### [Work request]
Output range, inclusive: from the line containing "Proof. intros Hm." to the line containing "conn key u c s _". Restate those lines from the data below word for word and only those.

### [Data to process]

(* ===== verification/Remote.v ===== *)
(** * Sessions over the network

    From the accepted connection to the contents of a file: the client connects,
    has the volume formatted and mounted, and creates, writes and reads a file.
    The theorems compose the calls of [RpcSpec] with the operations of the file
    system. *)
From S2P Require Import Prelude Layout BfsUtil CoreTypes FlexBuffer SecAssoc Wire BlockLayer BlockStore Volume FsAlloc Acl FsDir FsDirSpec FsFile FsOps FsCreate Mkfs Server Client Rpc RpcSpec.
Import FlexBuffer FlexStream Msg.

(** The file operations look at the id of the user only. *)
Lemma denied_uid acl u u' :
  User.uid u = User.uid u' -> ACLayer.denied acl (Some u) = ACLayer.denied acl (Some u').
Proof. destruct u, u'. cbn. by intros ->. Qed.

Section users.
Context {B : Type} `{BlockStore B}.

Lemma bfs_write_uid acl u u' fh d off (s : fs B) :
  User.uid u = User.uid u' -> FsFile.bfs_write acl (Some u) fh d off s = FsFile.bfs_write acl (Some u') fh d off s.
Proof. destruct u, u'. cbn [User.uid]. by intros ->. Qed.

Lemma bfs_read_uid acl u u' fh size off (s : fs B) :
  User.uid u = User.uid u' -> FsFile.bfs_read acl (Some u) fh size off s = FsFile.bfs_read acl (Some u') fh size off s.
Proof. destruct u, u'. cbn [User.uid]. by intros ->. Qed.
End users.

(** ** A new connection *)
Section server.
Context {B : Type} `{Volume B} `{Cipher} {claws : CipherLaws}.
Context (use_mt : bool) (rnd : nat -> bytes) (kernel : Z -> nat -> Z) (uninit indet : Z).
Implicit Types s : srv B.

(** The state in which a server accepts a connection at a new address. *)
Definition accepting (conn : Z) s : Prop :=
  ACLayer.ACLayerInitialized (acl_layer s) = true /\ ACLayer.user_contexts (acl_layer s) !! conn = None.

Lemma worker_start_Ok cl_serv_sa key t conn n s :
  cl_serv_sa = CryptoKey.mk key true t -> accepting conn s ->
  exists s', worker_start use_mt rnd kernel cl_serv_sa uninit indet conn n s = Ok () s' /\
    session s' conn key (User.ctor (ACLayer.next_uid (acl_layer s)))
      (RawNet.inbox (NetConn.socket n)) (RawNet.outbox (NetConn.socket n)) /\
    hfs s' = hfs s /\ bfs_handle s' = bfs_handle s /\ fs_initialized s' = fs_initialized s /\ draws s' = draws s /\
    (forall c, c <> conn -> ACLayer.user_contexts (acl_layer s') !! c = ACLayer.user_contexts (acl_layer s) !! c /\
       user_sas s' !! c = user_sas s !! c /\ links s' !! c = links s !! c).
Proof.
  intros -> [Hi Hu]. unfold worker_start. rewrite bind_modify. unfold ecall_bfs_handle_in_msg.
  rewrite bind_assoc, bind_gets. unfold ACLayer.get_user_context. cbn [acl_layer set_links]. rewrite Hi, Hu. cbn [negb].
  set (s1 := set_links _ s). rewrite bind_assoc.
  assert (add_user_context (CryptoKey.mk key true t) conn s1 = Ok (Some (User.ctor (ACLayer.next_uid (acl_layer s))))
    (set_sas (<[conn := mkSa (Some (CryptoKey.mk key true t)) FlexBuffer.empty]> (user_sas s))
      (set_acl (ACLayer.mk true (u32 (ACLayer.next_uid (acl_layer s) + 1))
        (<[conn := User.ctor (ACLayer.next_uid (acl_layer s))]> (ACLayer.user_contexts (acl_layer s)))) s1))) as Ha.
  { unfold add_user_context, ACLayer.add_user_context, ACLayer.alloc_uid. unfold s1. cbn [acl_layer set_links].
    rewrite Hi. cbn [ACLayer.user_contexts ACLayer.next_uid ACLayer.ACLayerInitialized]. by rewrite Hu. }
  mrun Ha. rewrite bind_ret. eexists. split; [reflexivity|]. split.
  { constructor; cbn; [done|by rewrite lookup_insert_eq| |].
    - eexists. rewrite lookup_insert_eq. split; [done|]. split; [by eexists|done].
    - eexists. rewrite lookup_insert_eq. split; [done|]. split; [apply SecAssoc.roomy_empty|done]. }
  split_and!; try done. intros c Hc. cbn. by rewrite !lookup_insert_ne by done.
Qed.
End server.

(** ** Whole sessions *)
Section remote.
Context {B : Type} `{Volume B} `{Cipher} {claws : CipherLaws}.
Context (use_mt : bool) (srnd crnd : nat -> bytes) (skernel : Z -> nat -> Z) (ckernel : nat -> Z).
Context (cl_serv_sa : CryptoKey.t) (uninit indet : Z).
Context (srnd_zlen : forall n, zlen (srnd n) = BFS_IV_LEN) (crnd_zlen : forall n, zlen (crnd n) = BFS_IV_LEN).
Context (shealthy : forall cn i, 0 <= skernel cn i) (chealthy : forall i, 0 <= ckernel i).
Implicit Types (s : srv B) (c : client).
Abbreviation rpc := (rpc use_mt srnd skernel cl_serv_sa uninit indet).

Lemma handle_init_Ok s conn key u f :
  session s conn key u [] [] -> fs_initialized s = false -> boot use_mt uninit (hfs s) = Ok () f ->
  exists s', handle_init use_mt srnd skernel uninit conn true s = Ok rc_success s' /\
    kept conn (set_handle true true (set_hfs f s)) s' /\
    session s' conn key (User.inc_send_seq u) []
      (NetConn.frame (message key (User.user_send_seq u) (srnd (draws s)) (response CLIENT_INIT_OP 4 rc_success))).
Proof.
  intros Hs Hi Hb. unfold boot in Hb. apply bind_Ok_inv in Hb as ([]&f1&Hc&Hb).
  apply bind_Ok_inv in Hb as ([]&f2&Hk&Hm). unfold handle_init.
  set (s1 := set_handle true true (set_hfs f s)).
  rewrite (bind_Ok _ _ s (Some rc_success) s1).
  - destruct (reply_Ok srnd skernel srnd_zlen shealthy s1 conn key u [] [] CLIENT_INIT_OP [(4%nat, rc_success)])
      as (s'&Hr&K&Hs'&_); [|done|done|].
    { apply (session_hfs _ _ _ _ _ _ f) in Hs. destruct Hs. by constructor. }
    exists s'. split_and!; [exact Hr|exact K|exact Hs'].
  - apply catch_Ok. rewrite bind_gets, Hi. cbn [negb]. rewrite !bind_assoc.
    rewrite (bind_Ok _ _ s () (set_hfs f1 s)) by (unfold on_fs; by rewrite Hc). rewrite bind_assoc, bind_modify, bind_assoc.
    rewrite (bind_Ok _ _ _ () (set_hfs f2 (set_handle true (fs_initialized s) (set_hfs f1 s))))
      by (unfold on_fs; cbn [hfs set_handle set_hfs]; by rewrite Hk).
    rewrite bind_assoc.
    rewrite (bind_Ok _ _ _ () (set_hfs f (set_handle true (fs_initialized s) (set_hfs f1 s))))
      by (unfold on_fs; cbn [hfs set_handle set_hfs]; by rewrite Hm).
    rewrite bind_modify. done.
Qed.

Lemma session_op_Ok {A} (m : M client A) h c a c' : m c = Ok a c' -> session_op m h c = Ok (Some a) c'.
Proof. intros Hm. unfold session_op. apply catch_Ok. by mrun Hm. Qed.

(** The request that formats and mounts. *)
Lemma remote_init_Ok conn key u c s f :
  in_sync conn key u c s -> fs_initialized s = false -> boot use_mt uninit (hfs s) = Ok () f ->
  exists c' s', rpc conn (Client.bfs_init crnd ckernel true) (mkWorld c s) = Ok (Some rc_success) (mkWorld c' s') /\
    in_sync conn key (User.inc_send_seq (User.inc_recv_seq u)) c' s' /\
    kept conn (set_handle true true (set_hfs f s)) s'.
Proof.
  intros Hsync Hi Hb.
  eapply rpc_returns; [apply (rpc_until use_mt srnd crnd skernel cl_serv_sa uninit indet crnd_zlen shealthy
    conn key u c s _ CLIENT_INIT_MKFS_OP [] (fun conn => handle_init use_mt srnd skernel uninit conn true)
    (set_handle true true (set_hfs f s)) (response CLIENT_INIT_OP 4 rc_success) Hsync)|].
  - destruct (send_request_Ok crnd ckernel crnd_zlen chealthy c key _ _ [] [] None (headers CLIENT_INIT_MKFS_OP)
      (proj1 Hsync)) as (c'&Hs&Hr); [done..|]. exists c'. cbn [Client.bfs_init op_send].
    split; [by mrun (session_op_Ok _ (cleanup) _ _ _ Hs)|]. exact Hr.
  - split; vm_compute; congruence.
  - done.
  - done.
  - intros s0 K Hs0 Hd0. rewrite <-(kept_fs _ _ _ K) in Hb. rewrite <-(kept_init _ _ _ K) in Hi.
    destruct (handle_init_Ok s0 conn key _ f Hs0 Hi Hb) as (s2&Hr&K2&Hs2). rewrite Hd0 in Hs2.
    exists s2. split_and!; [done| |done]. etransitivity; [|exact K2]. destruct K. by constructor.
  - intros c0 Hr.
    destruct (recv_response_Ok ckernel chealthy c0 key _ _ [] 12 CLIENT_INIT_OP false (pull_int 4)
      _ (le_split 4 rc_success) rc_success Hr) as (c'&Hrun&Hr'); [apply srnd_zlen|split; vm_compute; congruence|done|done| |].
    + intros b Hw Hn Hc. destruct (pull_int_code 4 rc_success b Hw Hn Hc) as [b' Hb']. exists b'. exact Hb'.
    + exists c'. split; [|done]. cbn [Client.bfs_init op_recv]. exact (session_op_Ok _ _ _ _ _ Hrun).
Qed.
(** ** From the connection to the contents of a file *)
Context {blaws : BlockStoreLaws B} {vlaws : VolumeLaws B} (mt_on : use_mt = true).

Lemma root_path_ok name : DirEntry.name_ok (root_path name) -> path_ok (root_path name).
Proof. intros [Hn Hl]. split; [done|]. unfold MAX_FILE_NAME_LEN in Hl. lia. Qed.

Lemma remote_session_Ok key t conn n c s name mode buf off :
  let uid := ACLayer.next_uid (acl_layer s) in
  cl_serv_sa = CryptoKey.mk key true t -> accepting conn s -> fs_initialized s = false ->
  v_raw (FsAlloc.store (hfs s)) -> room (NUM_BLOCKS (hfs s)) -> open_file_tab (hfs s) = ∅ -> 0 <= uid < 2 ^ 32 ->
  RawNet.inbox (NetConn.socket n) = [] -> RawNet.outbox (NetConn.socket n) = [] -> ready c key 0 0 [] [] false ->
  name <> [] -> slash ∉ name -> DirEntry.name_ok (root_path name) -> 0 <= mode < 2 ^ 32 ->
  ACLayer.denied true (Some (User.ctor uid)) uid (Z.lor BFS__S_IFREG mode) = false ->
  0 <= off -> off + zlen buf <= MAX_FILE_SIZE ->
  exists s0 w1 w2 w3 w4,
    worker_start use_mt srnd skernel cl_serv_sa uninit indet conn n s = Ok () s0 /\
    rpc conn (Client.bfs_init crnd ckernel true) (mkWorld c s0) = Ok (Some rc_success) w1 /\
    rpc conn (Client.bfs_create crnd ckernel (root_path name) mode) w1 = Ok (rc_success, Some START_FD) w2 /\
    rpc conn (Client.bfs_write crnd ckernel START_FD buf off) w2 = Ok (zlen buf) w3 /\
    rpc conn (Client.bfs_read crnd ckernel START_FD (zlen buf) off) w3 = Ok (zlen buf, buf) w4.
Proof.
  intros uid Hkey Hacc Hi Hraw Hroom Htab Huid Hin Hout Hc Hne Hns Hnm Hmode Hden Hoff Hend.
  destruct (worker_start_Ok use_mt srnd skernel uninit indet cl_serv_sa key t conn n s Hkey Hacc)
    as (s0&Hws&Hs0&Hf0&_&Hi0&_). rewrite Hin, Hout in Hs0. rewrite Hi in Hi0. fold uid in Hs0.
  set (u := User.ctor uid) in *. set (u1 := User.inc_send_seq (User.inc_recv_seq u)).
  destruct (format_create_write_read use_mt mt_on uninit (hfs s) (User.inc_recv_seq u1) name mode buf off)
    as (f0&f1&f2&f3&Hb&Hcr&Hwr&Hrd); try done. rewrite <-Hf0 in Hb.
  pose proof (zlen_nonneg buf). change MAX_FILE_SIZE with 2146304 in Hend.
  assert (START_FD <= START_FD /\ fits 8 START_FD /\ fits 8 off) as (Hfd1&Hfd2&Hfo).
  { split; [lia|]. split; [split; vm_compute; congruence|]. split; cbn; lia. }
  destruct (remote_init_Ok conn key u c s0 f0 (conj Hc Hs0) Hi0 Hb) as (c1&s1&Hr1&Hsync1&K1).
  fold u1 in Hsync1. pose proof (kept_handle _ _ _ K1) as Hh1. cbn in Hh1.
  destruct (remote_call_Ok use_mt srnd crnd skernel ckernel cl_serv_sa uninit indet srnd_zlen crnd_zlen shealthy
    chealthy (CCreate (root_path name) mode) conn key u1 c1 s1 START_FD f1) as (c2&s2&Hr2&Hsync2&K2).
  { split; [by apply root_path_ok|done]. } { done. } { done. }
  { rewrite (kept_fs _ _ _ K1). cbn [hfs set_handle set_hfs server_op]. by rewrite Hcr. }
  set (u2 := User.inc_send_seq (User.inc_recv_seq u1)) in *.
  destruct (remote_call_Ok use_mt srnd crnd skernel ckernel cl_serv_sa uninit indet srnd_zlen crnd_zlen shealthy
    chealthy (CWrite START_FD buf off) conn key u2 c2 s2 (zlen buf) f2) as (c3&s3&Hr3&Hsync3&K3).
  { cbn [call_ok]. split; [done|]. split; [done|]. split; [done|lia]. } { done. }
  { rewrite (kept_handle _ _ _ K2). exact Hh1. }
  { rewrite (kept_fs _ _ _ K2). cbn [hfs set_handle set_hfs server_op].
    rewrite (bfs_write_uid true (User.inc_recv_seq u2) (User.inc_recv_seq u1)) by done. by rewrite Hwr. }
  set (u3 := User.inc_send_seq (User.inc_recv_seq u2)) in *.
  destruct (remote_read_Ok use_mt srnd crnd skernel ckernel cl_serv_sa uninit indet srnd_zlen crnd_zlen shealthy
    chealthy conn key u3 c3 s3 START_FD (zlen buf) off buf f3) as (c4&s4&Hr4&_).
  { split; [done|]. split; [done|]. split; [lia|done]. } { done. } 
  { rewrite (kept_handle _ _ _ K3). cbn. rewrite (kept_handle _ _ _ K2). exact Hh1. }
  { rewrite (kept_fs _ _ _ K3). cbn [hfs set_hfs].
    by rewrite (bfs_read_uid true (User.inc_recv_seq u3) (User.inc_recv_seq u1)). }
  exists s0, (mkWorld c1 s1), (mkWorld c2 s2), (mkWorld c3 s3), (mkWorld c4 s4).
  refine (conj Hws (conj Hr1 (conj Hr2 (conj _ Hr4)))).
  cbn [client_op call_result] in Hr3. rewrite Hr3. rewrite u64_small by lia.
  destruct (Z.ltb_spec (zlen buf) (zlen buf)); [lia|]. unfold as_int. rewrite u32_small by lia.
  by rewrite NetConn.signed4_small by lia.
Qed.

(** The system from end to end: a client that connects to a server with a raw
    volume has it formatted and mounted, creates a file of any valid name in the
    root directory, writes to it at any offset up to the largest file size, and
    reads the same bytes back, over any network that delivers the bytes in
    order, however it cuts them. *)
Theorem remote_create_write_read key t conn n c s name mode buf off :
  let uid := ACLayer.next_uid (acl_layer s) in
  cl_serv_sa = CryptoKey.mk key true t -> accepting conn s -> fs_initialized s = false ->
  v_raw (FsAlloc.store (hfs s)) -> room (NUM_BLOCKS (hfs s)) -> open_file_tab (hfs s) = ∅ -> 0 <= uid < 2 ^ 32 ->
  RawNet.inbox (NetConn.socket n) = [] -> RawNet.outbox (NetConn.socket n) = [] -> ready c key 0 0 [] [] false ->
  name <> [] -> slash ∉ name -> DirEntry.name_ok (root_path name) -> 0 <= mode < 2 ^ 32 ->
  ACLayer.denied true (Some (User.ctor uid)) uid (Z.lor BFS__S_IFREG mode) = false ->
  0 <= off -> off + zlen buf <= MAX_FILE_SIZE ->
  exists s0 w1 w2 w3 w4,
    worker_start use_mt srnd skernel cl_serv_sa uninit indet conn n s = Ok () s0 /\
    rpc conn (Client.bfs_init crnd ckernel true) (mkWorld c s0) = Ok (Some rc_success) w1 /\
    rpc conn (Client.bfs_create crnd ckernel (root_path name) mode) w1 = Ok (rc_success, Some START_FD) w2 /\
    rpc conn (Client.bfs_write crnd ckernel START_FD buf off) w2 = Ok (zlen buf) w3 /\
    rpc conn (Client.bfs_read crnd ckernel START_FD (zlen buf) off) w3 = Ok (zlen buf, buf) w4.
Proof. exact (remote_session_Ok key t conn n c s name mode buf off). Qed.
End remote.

### [Exercise response]
Proof. intros Hm. unfold session_op. apply catch_Ok. by mrun Hm. Qed.

(** The request that formats and mounts. *)
Lemma remote_init_Ok conn key u c s f :
  in_sync conn key u c s -> fs_initialized s = false -> boot use_mt uninit (hfs s) = Ok () f ->
  exists c' s', rpc conn (Client.bfs_init crnd ckernel true) (mkWorld c s) = Ok (Some rc_success) (mkWorld c' s') /\
    in_sync conn key (User.inc_send_seq (User.inc_recv_seq u)) c' s' /\
    kept conn (set_handle true true (set_hfs f s)) s'.
Proof.
  intros Hsync Hi Hb.
  eapply rpc_returns; [apply (rpc_until use_mt srnd crnd skernel cl_serv_sa uninit indet crnd_zlen shealthy
    conn key u c s _ CLIENT_INIT_MKFS_OP [] (fun conn => handle_init use_mt srnd skernel uninit conn true)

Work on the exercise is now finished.